TASK OBJECTIVE>
Would you please output, word for word, the span of the listing below that opens on the line containing "Definition digitValue (radix" and closes on the line containing "top of [cnt])"? Include both ends and nothing more.

EXERCISE DATA>
+ + + +
(** * Jobly: the dynamic SQL builders of [helpers/sql.js]

    A shallow embedding of [sqlForPartialUpdate] and [sqlForFilterQueries]
    (helpers/sql.js) and of the prefix of [Job.filter] (models/job.js) that
    precedes the database call, together with the part of the JavaScript
    run time these functions rely on: string case folding, [Array.join],
    the unary plus coercion of a string to a Number, the [>=] comparison
    of Numbers and the conversion of a Number to a string inside a
    template literal.

    Modelling conventions.
    - A JavaScript string is a [string]: a sequence of code units below
      256 (the Latin-1 range). Case folding and white space are exact on
      that range.
    - A JavaScript Number is an IEEE-754 binary64 value, a [spec_float]
      of the Standard Library with precision 53 and maximal exponent 1024.
    - An object used as a map is the list of its own (key, value) entries
      in [Object.keys] order; an object has no two entries with the same
      key, which theorems that need it state as [NoDup (keys o)].
      An object is an ordinary one: what it does not hold itself it
      inherits from [Object.prototype]. The name map of an update is
      read with that inheritance ([readProperty]); the filter request
      is read on its own keys only, and a read of another name ends
      as the read of [undefined] does.
    - The values of a filter request are strings (query parameters arrive
      as text); the values of an update request are kept abstract, as the
      code only passes them through.
    - A thrown exception is the [Throw] result of a computation.
    - [REJECTEDVALUES] is a constant of config.js, which is not among
      the sources: [sqlForFilterQueries] and [Job.filter] take it as a
      parameter, and every theorem holds for every list of rejected
      strings.
    - [Job.filter] is modelled up to its call of [db.query]: its result
      is the statement it would send, or the exception thrown before;
      so are [Job.update] and the handler of [GET /jobs].
    - A middleware of middleware/auth.js is a function from the request
      and [res.locals.user] to the new [res.locals.user] and the
      argument of [next]; [jwt.verify] is a parameter. *)

From Stdlib Require Import String Ascii List Bool Arith ZArith Lia.
From Stdlib Require Import DecimalString DecimalNat.
From Stdlib Require Import Floats.SpecFloat.
Import ListNotations.
Local Open Scope list_scope.
Local Open Scope string_scope.

(** ** JavaScript strings *)

Module JsString.

(** The code unit of a character. *)
Definition code (c : ascii) : nat := nat_of_ascii c.

(** The double quote character, as a one-character string. *)
Definition dquote : string := String (ascii_of_nat 34) EmptyString.

(** [String.prototype.toLowerCase] on one Latin-1 code unit: the
    letters A-Z and the accented capitals U+00C0-U+00DE, except the
    multiplication sign U+00D7, move up by 32; every other code unit
    below 256 is its own lower case. *)
Definition lowerChar (c : ascii) : ascii :=
  let n := code c in
  if (((65 <=? n) && (n <=? 90))
      || ((192 <=? n) && (n <=? 222) && negb (n =? 215)))%nat
  then ascii_of_nat (n + 32)
  else c.

Fixpoint toLowerCase (s : string) : string :=
  match s with
  | EmptyString => EmptyString
  | String c r => String (lowerChar c) (toLowerCase r)
  end.

(** White space and line terminators of the language, below 256:
    TAB, LF, VT, FF, CR, SPACE and NO-BREAK SPACE. *)
Definition isWhiteSpace (c : ascii) : bool :=
  let n := code c in
  (((9 <=? n) && (n <=? 13)) || (n =? 32) || (n =? 160))%nat.

Fixpoint trimStart (s : string) : string :=
  match s with
  | EmptyString => EmptyString
  | String c r => if isWhiteSpace c then trimStart r else s
  end.

(** [trimEnd s] drops the trailing white space of [s]. *)
Fixpoint trimEnd (s : string) : string :=
  match s with
  | EmptyString => EmptyString
  | String c r =>
      match trimEnd r with
      | EmptyString => if isWhiteSpace c then EmptyString else String c EmptyString
      | r' => String c r'
      end
  end.

Definition trim (s : string) : string := trimEnd (trimStart s).

(** [Array.prototype.join] on an array of strings. *)
Fixpoint join (sep : string) (l : list string) : string :=
  match l with
  | [] => EmptyString
  | [x] => x
  | x :: r => x ++ sep ++ join sep r
  end.

(** A string of white space only (the empty string included). *)
Fixpoint whitespaceOnly (s : string) : bool :=
  match s with
  | EmptyString => true
  | String c r => isWhiteSpace c && whitespaceOnly r
  end.

End JsString.

(** ** JavaScript Numbers *)

Module JsNumber.

Definition prec : Z := 53.
Definition emax : Z := 1024.

(** A Number is a binary64 value. *)
Definition Number : Type := spec_float.

Definition NaN : Number := S754_nan.

(** [ofRatio neg n m] is the Number nearest to the rational [n / m]
    (ties to even), with sign [neg], for [0 <= n] and [0 < m]. The
    quotient is computed down to the bit of weight [2^-1076], below
    half of the least subnormal, and the remainder gives the position
    of the exact value between two such quotients. *)
Definition ofRatio (neg : bool) (n m : Z) : Number :=
  if (n =? 0)%Z then S754_zero neg
  else
    let scaled := (n * 2 ^ 1076)%Z in
    let q := (scaled / m)%Z in
    let r := (scaled mod m)%Z in
    let loc := if (r =? 0)%Z then loc_Exact
               else loc_Inexact (Z.compare (2 * r) m) in
    binary_round_aux prec emax neg q (-1076) loc.

(** The Number nearest to [d * 10^e]. *)
Definition ofDecimal (neg : bool) (d e : Z) : Number :=
  if (0 <=? e)%Z then ofRatio neg (d * 10 ^ e) 1
  else ofRatio neg d (10 ^ (- e)).

(** *** Unary plus on a string: StringToNumber *)

(** The value of a digit in a radix up to 16, if it is one. *)
Definition digitValue (radix : Z) (c : ascii) : option Z :=
  let n := Z.of_nat (nat_of_ascii c) in
  let v := if ((48 <=? n) && (n <=? 57))%Z then Some (n - 48)%Z
           else if ((97 <=? n) && (n <=? 102))%Z then Some (n - 87)%Z
           else if ((65 <=? n) && (n <=? 70))%Z then Some (n - 55)%Z
           else None in
  match v with
  | Some d => if (d <? radix)%Z then Some d else None
  | None => None
  end.

(** [readDigits radix acc cnt s] reads the longest prefix of digits of
    [s]: the value read (on top of [acc]), the number of digits read (on
    top of [cnt]) and the rest of the string. *)
Fixpoint readDigits (radix acc : Z) (cnt : nat) (s : string) : Z * nat * string :=
  match s with
  | EmptyString => (acc, cnt, s)
  | String c r =>
      match digitValue radix c with
      | Some d => readDigits radix (acc * radix + d)%Z (S cnt) r
      | None => (acc, cnt, s)
      end
  end.

(** A non-empty string of digits of the radix, and nothing else. *)
Definition allDigits (radix : Z) (s : string) : option Z :=
  match readDigits radix 0 0 s with
  | (v, S _, EmptyString) => Some v
  | _ => None
  end.

(** NonDecimalIntegerLiteral: [0x], [0o] or [0b] (either case) and digits. *)
Definition nonDecimalLiteral (s : string) : option Z :=
  match s with
  | String "0" (String c r) =>
      if (Ascii.eqb c "x" || Ascii.eqb c "X")%bool then allDigits 16 r
      else if (Ascii.eqb c "o" || Ascii.eqb c "O")%bool then allDigits 8 r
      else if (Ascii.eqb c "b" || Ascii.eqb c "B")%bool then allDigits 2 r
      else None
  | _ => None
  end.

(** ExponentPart, or nothing: the exponent read, when the string is
    exactly an optional exponent part. *)
Definition exponentPart (s : string) : option Z :=
  match s with
  | EmptyString => Some 0%Z
  | String c r =>
      if (Ascii.eqb c "e" || Ascii.eqb c "E")%bool then
        match r with
        | String "-" r' => option_map Z.opp (allDigits 10 r')
        | String "+" r' => allDigits 10 r'
        | _ => allDigits 10 r
        end
      else None
  end.

(** StrUnsignedDecimalLiteral other than [Infinity]: the pair [(d, e)]
    of a literal whose mathematical value is [d * 10^e]. *)
Definition unsignedDecimalLiteral (s : string) : option (Z * Z) :=
  let '(iv, ic, r1) := readDigits 10 0 0 s in
  match r1 with
  | String "." r2 =>
      let '(mv, fc, r3) := readDigits 10 iv 0 r2 in
      match ic, fc with
      | O, O => None
      | _, _ =>
          match exponentPart r3 with
          | Some e => Some (mv, (e - Z.of_nat fc)%Z)
          | None => None
          end
      end
  | _ =>
      match ic with
      | O => None
      | S _ =>
          match exponentPart r1 with
          | Some e => Some (iv, e)
          | None => None
          end
      end
  end.

(** StrDecimalLiteral without its sign. *)
Definition unsignedLiteral (neg : bool) (s : string) : Number :=
  if String.eqb s "Infinity" then S754_infinity neg
  else match unsignedDecimalLiteral s with
       | Some (d, e) => ofDecimal neg d e
       | None => NaN
       end.

(** [toNumber s] is [+s] for a string [s]. *)
Definition toNumber (s : string) : Number :=
  let t := JsString.trim s in
  match t with
  | EmptyString => S754_zero false
  | String c r =>
      match nonDecimalLiteral t with
      | Some v => ofRatio false v 1
      | None =>
          if Ascii.eqb c "-" then unsignedLiteral true r
          else if Ascii.eqb c "+" then unsignedLiteral false r
          else unsignedLiteral false t
      end
  end.

(** [+v] for the result of a property lookup: a string, or [undefined]
    ([None]), whose Number is NaN. *)
Definition toNumberValue (v : option string) : Number :=
  match v with
  | Some s => toNumber s
  | None => NaN
  end.

(** The comparison [a >= b]: false as soon as an operand is NaN. *)
Definition ge (a b : Number) : bool :=
  match SFcompare a b with
  | Some Gt | Some Eq => true
  | _ => false
  end.

(** *** Number to string: Number::toString in radix 10 *)

(** The decimal digits of a non-negative integer. *)
Definition digitsOf (z : Z) : string :=
  NilZero.string_of_uint (N.to_uint (Z.to_N z)).

Fixpoint zeros (n : nat) : string :=
  match n with
  | O => EmptyString
  | S k => String "0" (zeros k)
  end.

(** [x = a / b] as a quotient of positive integers, for the finite
    positive Number of mantissa [m] and exponent [e]. *)
Definition ratioOf (m : positive) (e : Z) : Z * Z :=
  if (0 <=? e)%Z then (Zpos m * 2 ^ e, 1)%Z else (Zpos m, 2 ^ (- e))%Z.
(** * A shallow embedding of the ORM helpers of [ahmachan/orm]

    The development follows the layout of the repository:

    - [Go]          the fragment of Go's data the helpers manipulate
                    (scalars held in [interface{}], errors, maps and their
                    [range] order);
    - [SqlBuilder]  [src/sqlbuilder.go]: the CRUD helpers written against
                    the statement builder ([where], [insert], [update],
                    [buildInsertManySQL]);
    - [Impl]        [src/impl.go]: the older helpers that write SQL text
                    into a [bytes.Buffer] ([checkCols], [where],
                    [insertMult], [updateMult]);
    - [Fetch]       [src/fetch/obj_test.go], second half ([package fetch]):
                    [Obj], [Object], [parseObject], [getName], [getColumns],
                    [fetchOnceObj], [fetchObjToFixedSlice], [fetchObjToSlice],
                    [afterFetch];
    - [Schema]      the column properties of the model compiler ([nullable],
                    [ai], ...), whose code is not among the sources;
    - [Spec]        the wording of the specification for the CRUD helpers;
    - [Examples]    records, models and result sets to run the helpers on.

    Definitions come first.  The facts follow, one module per package
    ([SqlBuilderFacts], [ImplFacts], [FetchFacts], [SchemaFacts]), and
    [Claims] settles the properties C1 to C10 of the specification. *)

From stdpp Require Import base strings list gmap.
From Stdlib Require Import ZArith Ascii.

#[local] Set Warnings "-register-all".
#[local] Open Scope string_scope.
#[local] Open Scope list_scope.

(* ===================================================================== *)
(** * Go data shared by the packages                                      *)
(* ===================================================================== *)

Module Go.

(** The dynamic values the helpers read out of record fields through
    [reflect.Value.Interface()], and the values a driver hands to
    [rows.Scan].  Two [interface{}] values are [==] when they have the same
    dynamic type and the same value, which is Rocq's equality here.  A field
    of a type Go cannot compare (a byte slice), on which [==] panics, is not
    part of this fragment. *)
Inductive scalar : Type :=
| SInt (z : Z)
| SStr (s : string)
| SBool (b : bool).

#[global] Instance scalar_eq_dec : EqDecision scalar.
Proof. solve_decision. Defined.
+ + + +
ANSWER TO THE EXERCISE>
Definition digitValue (radix : Z) (c : ascii) : option Z :=
  let n := Z.of_nat (nat_of_ascii c) in
  let v := if ((48 <=? n) && (n <=? 57))%Z then Some (n - 48)%Z
           else if ((97 <=? n) && (n <=? 102))%Z then Some (n - 87)%Z
           else if ((65 <=? n) && (n <=? 70))%Z then Some (n - 55)%Z
           else None in
  match v with
  | Some d => if (d <? radix)%Z then Some d else None
  | None => None
  end.

(** [readDigits radix acc cnt s] reads the longest prefix of digits of
    [s]: the value read (on top of [acc]), the number of digits read (on
    top of [cnt]) and the rest of the string. *)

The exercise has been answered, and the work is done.